Vraiment pas rien dans un genre très codifié où l'Homme est mythifié comme un sauveur tout-puissant.


Joe est certes une figure imposante, d'une efficacité redoutable, mais il est aussi un homme brisé. Encore enfoncé dans son passé et sa mosaique de traumatismes.
Cette vulnérabilité affichée est d'autant plus frappante que ce perso, cette histoire, on l'a déjà rencontré plein de fois. Point Blank, Payback, Taxi Driver, Drive etc etc. Des hommes sûrs d'eux-mêmes, des justiciers avançant avec détermination vers un but précis.
Mais ici le nouveau modèle, s'il est perdu et en proie à une angoisse existentielle diffuse, a pour lui d'être vu à travers l'oeil d'une femme. C'est ce qui fait toute la différence.


Dans un geste inspiré et radical, Ramsay brise la règle la plus élémentaire du film d'action: de l'action à proprement parler, il n'y en a pas!
Ou plutôt, Ramsay se refuse à la filmer. Elle garde ses distances.
Pas d'effusion, pas de jouissance dans la violence. Pas de glorification de la douleur.
Il y a l'avant. La préparation, les moments d'attente. Les moments de la vie quotidienne. Il y a l'après. Les corps qui gisent au sol, le marteau à nettoyer, les traces à effacer. Jamais l'acte en lui-même.
Très déconcertant mais le message est clair: ce n'est pas la violence qui compte, c'est l'exploration de la psyche en lambeaux de Joe.

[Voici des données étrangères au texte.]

Lemma C5_sources_follow_retrieval_witness :
  exists res,
    generate_response (stub_env stub_docs) "Where is my refund?" fresh =
      (Ok res, snd (generate_response (stub_env stub_docs) "Where is my refund?" fresh)) /\
    response res = PStr "Your refund is on its way." /\
    classification res = billing_json /\
    length (sources res) = 3%nat /\
    forall i d,
      nth_error [refund_doc; cancel_doc; note_doc] i = Some d ->
      nth_error (sources res) i =
        Some (match metadata d !! "source" with
              | Some v => v
              | None => PStr "unknown"
              end).
Proof.
  apply (C5_sources_follow_retrieval (stub_env stub_docs) "Where is my refund?" fresh
           (snd (classify (stub_env stub_docs) "Where is my refund?" fresh))
           (snd (search (stub_env stub_docs) "Where is my refund?" 5
                   (snd (classify (stub_env stub_docs) "Where is my refund?" fresh))))
           (snd (generate_response (stub_env stub_docs) "Where is my refund?" fresh))
           billing_json (PStr "Your refund is on its way.")
           [refund_doc; cancel_doc; note_doc]);
    reflexivity.
Defined.

(** C6.  When classification returns and retrieval returns no chunk, the
    generation call is made with the empty string as context, and if it
    returns a reply [generate_response] returns a result with that reply,
    the classification and an empty [sources]: the absence of chunks
    raises nothing. *)
Theorem C6_empty_retrieval_still_returns (E : Env) (t : string) (w w1 w2 : World)
    (c : pyval) (text : string) :
  classify E t w = (Ok c, w1) ->
  search E t 5 w1 = (Ok [], w2) ->
  ChatGroq_invoke E (trace w2) rg_llm response_prompt
    [ ("context", PStr ""); ("classification", c); ("question", PStr t) ] = Ok text ->
  generate_response E t w =
    (Ok (mkTicketResult (PStr text) c []),
     mkWorld (knowledge_base w2)
       (trace w2 ++ [EvChatInvoke rg_llm response_prompt
                       [ ("context", PStr ""); ("classification", c);
                         ("question", PStr t) ]])).
Proof.
  intros Hc Hs Hg.
  apply (generate_response_steps E t w w1 w2 _ c (PStr text) []); try assumption.
  rewrite respond_steps. unfold response_inputs. simpl. rewrite Hg. reflexivity.
Qed.

Lemma C6_empty_retrieval_still_returns_witness :
  fst (generate_response (stub_env stub_empty) "My printer is on fire" fresh) =
    Ok (mkTicketResult (PStr "I could not find this; escalating.") billing_json []).
Proof.
  apply (f_equal fst
           (C6_empty_retrieval_still_returns (stub_env stub_empty)
              "My printer is on fire" fresh
              (snd (classify (stub_env stub_empty) "My printer is on fire" fresh))
              (snd (search (stub_env stub_empty) "My printer is on fire" 5
                      (snd (classify (stub_env stub_empty) "My printer is on fire" fresh))))
              billing_json "I could not find this; escalating."
              eq_refl eq_refl eq_refl)).
Defined.

(** ** The [vectorstore] field across calls *)

Section StoreLifetime.
Variable E : Env.

Lemma count_attach_snoc (tr : list Event) (ev : Event) :
  count_attach (tr ++ [ev]) = (count_attach tr + (if is_attach ev then 1 else 0))%nat.
Proof.
  unfold count_attach. rewrite List.filter_app, List.length_app. simpl.
  destruct (is_attach ev); reflexivity.
Qed.



(** No method puts [None] back into the field. *)
Lemma exec_keeps_store (c : KBCall) (w : World) :
  vectorstore (knowledge_base w) <> None ->
  vectorstore (knowledge_base (exec E c w)) <> None.
Proof.
  intros Hv. destruct c as [p|docs| |q k]; simpl.
  - unfold load_documents, bind, call. simpl.
    destruct (DirectoryLoader_load E (trace w) p "*.txt"); simpl; exact Hv.
  - unfold create_vectorstore, bind, get_kb, call, set_vectorstore. simpl.
    destruct (Chroma_from_documents E (trace w) docs _ _); simpl;
      [discriminate | exact Hv].
  - unfold load_vectorstore, bind, get_kb, call, set_vectorstore. simpl.
    destruct (Chroma_init E (trace w) _ _); simpl; [discriminate | exact Hv].
  - destruct (truthy E (trace w) (vectorstore (knowledge_base w))) eqn:Ht.
    + destruct (vectorstore (knowledge_base w)) as [h|] eqn:Hs; [|discriminate Ht].
      simpl in Ht. rewrite (search_attached E w q k h Hs Ht). simpl.
      rewrite Hs. discriminate.
    + rewrite (search_loads_first E w q k Ht).
      destruct (Chroma_init E (trace w) _ _); simpl; [discriminate | exact Hv].
Qed.

End StoreLifetime.



(** ** Further properties of the KnowledgeBase *)

Section KnowledgeBaseFacts.
Variable E : Env.

Lemma count_events_app (p : Event -> bool) (tr tr' : list Event) :
  count_events p (tr ++ tr') = (count_events p tr + count_events p tr')%nat.
Proof. unfold count_events. rewrite List.filter_app, List.length_app. reflexivity. Qed.

(** What one [search] adds to the log and does to the object: a search on
    the store held, or an attach that failed, or an attach followed by a
    search on the store attached. *)
Lemma search_effect (w : World) (q : string) (k : Z) :
  (exists h,
     vectorstore (knowledge_base w) = Some h /\
     snd (search E q k w) =
       mkWorld (knowledge_base w) (trace w ++ [EvSimilaritySearch h q k])) \/
  snd (search E q k w) =
    mkWorld (knowledge_base w) (trace w ++ [attach_event (knowledge_base w)]) \/
  (exists h,
     snd (search E q k w) =
       mkWorld (with_store (knowledge_base w) h)
         (trace w ++ [attach_event (knowledge_base w); EvSimilaritySearch h q k])).
Proof.
  destruct (truthy E (trace w) (vectorstore (knowledge_base w))) eqn:Ht.
  - destruct (vectorstore (knowledge_base w)) as [h|] eqn:Hv; [|discriminate Ht].
    simpl in Ht. left. exists h. split; [reflexivity|].
    rewrite (search_attached E w q k h Hv Ht). reflexivity.
  - right. rewrite (search_loads_first E w q k Ht).
    destruct (Chroma_init E (trace w) _ _) as [h|e].
    + right. exists h. reflexivity.
    + left. reflexivity.
Qed.

(** A predicate that holds of no attach and no search is counted the same
    before and after a [search]. *)
Lemma search_keeps_count (p : Event -> bool) (w : World) (q : string) (k : Z) :
  (forall d e, p (EvChroma d e) = false) ->
  (forall h q' k', p (EvSimilaritySearch h q' k') = false) ->
  count_events p (trace (snd (search E q k w))) = count_events p (trace w).
Proof.
  intros Ha Hs.
  destruct (search_effect w q k) as [[h [_ Hw]] | [Hw | [h Hw]]];
    rewrite Hw; simpl; rewrite count_events_app; unfold count_events, attach_event;
    simpl; rewrite ?Ha, ?Hs; simpl; lia.
Qed.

L'auteur de la courte nouvelle, Jonathan Ames, se revendique d'un certain héritage du polar. A la manière d'un Richard Stark, la force de son écriture tient dans sa concision. L'épure. Le maximum d'impact avec le minimum de mots.

Là où le travail d'adaptation de Lynne Ramsay se révèle brillant, c'est qu'elle reprend non seulement ce parti-pris stylistique, mais elle lui insuffle une résonnance psychologique et thématique.
L'ellipse est constante, le montage saute à chaque coup porté.
C'est plus qu'une afféterie. C'est une éthique qui se dessine, une position morale vis-à-vis de la violence.
You Were Never Really Here est en cela moins un revenge movie qu'une déconstruction du genre. En supprimant les séquences d'action supposément obligatoires, Ramsay laisse avec tendresse assez de place à son personnage pour exister, se chercher. Travailler sur lui-même.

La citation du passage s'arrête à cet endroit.